What you should do ▸ In the listing below, look for "prows" and copy every line that has it.

○ ○ ○

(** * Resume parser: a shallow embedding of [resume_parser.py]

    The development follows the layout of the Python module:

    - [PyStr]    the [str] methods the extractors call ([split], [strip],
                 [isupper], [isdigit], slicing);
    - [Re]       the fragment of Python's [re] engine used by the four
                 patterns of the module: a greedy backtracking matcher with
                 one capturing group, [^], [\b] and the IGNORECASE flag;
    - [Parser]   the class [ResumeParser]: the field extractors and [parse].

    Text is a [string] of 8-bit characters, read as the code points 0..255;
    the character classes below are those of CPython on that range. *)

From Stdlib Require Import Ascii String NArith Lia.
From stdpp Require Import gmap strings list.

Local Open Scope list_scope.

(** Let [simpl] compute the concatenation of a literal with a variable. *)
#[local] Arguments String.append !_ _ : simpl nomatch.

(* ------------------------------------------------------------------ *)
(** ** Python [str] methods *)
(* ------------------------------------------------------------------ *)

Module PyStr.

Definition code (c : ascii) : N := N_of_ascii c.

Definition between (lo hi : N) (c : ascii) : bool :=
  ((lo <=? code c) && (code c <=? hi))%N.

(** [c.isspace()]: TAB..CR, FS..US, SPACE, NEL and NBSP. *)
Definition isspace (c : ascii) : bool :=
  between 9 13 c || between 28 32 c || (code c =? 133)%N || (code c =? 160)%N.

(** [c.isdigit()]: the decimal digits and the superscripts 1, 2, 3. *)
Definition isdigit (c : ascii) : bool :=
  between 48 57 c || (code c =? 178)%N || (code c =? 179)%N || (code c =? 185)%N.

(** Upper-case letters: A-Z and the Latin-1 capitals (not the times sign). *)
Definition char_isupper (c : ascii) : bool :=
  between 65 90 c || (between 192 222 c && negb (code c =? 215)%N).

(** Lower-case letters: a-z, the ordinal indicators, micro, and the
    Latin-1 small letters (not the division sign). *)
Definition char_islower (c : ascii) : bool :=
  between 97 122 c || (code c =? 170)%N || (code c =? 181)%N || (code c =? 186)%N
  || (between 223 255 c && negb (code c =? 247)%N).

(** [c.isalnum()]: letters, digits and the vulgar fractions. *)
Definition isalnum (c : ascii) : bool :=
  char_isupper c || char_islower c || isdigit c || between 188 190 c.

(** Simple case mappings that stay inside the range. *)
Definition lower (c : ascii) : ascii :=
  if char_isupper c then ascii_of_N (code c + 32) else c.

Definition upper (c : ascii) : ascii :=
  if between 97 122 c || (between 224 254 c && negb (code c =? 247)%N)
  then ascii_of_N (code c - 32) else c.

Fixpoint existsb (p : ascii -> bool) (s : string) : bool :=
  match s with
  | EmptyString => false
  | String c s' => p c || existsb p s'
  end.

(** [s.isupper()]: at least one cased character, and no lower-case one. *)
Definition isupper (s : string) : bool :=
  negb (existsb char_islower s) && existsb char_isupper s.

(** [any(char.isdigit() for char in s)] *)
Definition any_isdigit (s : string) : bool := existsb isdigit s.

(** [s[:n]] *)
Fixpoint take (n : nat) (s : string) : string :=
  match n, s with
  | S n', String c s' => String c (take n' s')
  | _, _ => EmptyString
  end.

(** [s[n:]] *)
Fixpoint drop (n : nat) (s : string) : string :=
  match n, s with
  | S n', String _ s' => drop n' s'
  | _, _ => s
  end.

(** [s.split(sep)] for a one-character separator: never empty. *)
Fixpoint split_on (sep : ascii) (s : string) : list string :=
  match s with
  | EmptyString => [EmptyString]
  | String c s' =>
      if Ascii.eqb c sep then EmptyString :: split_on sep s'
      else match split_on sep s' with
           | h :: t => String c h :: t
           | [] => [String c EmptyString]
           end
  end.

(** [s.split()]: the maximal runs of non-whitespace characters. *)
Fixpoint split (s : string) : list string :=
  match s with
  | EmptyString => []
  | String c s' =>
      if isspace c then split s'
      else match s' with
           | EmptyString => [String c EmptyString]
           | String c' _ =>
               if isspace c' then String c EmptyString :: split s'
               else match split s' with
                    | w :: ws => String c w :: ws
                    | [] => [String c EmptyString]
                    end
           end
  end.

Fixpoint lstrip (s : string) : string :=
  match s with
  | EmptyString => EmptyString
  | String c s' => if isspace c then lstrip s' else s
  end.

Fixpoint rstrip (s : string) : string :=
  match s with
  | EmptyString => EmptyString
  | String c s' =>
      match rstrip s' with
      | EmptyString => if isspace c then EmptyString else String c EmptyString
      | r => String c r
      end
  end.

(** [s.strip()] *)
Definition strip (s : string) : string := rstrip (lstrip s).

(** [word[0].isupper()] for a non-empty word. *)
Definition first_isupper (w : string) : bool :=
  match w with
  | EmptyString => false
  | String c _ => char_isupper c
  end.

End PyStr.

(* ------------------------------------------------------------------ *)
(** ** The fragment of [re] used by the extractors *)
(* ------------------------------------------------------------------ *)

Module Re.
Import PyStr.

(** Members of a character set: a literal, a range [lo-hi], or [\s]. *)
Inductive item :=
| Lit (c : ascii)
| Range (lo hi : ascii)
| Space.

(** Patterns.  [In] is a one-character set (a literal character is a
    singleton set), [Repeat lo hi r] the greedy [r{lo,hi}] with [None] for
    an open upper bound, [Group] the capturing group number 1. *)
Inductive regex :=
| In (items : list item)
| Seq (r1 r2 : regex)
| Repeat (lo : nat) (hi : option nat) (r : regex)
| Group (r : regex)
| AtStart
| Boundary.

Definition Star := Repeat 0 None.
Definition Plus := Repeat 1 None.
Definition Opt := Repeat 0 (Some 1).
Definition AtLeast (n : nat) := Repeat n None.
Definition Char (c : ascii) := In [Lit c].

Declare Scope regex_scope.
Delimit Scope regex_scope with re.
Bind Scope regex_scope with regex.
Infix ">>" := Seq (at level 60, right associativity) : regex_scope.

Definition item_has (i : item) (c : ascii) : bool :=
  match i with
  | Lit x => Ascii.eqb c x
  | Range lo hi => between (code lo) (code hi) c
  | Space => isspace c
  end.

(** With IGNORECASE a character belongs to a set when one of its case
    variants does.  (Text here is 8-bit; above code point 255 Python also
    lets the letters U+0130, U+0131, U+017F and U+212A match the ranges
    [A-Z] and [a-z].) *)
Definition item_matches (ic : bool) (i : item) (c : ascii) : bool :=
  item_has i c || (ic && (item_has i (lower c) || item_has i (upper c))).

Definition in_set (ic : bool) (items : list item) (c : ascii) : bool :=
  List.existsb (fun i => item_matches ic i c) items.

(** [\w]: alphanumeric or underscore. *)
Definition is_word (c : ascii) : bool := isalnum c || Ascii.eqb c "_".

○ ○ ○

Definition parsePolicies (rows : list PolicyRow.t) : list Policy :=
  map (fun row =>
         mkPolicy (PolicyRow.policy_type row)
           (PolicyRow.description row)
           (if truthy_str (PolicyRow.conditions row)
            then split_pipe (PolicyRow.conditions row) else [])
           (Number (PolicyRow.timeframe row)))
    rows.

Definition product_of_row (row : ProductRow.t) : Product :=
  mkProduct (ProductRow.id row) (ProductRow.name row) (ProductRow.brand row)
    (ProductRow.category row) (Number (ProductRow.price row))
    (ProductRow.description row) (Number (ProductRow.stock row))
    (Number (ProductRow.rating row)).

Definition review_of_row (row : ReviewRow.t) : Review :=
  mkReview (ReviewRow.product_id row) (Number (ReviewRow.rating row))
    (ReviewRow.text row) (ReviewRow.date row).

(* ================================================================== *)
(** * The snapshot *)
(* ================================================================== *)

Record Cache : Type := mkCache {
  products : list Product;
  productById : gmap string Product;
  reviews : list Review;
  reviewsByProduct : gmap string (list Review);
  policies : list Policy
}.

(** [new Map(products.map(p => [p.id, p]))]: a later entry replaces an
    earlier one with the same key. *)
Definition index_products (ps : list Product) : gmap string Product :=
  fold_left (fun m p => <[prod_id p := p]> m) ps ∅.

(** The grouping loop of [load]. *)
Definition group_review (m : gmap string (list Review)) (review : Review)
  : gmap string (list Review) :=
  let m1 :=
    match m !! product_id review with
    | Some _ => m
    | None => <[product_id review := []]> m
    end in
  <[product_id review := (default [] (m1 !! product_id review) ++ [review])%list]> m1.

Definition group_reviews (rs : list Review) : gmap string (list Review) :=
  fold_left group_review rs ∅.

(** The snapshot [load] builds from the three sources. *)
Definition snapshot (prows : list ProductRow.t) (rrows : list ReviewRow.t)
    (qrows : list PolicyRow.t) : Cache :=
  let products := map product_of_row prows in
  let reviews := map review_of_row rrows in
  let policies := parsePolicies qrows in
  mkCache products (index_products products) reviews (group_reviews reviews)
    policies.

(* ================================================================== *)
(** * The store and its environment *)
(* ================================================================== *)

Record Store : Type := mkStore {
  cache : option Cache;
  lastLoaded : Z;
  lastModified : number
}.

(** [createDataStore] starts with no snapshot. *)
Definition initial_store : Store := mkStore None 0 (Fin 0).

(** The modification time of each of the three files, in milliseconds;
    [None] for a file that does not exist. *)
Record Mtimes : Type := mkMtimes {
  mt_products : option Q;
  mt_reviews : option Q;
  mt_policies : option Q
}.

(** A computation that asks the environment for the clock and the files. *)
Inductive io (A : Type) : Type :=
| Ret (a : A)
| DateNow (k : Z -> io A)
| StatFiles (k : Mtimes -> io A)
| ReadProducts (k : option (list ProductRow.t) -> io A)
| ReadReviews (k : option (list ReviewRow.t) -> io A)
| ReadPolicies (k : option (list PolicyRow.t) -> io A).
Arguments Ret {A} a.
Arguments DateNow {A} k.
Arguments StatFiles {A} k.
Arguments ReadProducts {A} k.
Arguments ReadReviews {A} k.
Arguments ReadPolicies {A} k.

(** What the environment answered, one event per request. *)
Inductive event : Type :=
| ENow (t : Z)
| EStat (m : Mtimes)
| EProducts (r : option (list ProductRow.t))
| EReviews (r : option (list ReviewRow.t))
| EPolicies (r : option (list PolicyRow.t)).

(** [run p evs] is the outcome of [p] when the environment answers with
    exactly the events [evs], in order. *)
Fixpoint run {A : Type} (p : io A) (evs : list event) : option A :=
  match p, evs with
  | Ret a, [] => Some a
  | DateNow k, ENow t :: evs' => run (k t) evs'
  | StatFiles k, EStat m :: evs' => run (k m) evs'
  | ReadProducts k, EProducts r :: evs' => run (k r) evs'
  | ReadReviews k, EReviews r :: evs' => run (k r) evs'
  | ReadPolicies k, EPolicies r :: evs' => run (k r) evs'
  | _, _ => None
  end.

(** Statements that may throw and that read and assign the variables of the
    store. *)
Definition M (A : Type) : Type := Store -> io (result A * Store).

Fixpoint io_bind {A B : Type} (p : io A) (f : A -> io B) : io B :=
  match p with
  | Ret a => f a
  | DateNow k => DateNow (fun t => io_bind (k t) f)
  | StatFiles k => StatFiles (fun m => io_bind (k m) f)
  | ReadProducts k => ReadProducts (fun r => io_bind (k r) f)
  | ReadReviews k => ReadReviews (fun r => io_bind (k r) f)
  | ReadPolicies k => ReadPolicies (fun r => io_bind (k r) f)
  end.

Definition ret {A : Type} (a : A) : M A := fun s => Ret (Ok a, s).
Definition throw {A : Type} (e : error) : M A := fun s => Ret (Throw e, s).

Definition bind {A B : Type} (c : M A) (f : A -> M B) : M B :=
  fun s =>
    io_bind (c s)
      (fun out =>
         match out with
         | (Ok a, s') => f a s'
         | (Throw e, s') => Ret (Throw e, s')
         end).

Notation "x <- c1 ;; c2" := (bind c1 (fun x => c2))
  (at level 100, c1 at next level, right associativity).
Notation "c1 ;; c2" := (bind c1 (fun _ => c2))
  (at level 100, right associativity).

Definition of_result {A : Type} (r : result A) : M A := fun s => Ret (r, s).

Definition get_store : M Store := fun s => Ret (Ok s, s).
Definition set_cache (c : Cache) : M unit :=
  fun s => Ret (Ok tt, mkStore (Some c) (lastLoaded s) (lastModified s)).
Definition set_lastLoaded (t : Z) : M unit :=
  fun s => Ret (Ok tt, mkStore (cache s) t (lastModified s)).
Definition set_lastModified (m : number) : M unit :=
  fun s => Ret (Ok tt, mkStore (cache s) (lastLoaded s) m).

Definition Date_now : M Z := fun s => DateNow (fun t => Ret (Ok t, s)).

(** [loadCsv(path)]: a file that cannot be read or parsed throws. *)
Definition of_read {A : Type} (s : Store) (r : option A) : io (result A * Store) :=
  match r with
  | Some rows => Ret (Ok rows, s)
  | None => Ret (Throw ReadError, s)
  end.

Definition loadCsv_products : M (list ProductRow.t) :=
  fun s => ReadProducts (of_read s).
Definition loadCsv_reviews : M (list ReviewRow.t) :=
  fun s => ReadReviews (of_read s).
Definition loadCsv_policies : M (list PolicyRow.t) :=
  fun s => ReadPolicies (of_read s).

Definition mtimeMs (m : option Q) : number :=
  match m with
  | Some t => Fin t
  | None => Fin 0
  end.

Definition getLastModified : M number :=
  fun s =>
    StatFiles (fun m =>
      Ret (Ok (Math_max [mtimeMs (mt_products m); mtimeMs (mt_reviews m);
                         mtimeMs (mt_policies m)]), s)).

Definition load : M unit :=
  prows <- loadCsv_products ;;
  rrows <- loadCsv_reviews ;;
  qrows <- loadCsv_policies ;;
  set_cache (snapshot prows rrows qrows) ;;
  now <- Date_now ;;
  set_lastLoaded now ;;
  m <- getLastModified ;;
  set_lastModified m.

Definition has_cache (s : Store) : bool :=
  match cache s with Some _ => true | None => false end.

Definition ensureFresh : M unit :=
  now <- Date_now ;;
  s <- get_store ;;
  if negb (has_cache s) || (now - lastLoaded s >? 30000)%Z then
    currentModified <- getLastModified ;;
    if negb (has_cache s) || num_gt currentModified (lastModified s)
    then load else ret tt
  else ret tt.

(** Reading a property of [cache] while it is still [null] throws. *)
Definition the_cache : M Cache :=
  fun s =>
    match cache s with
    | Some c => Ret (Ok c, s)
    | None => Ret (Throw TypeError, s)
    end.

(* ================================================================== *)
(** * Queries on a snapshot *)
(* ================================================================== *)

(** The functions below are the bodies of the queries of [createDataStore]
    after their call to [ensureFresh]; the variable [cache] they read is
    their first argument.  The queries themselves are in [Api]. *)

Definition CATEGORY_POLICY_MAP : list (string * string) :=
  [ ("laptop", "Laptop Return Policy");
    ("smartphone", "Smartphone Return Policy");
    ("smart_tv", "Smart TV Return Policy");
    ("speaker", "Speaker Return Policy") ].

○ ○ ○

Answer to the exercise ▸
Definition snapshot (prows : list ProductRow.t) (rrows : list ReviewRow.t)
  let products := map product_of_row prows in
  prows <- loadCsv_products ;;
  set_cache (snapshot prows rrows qrows) ;;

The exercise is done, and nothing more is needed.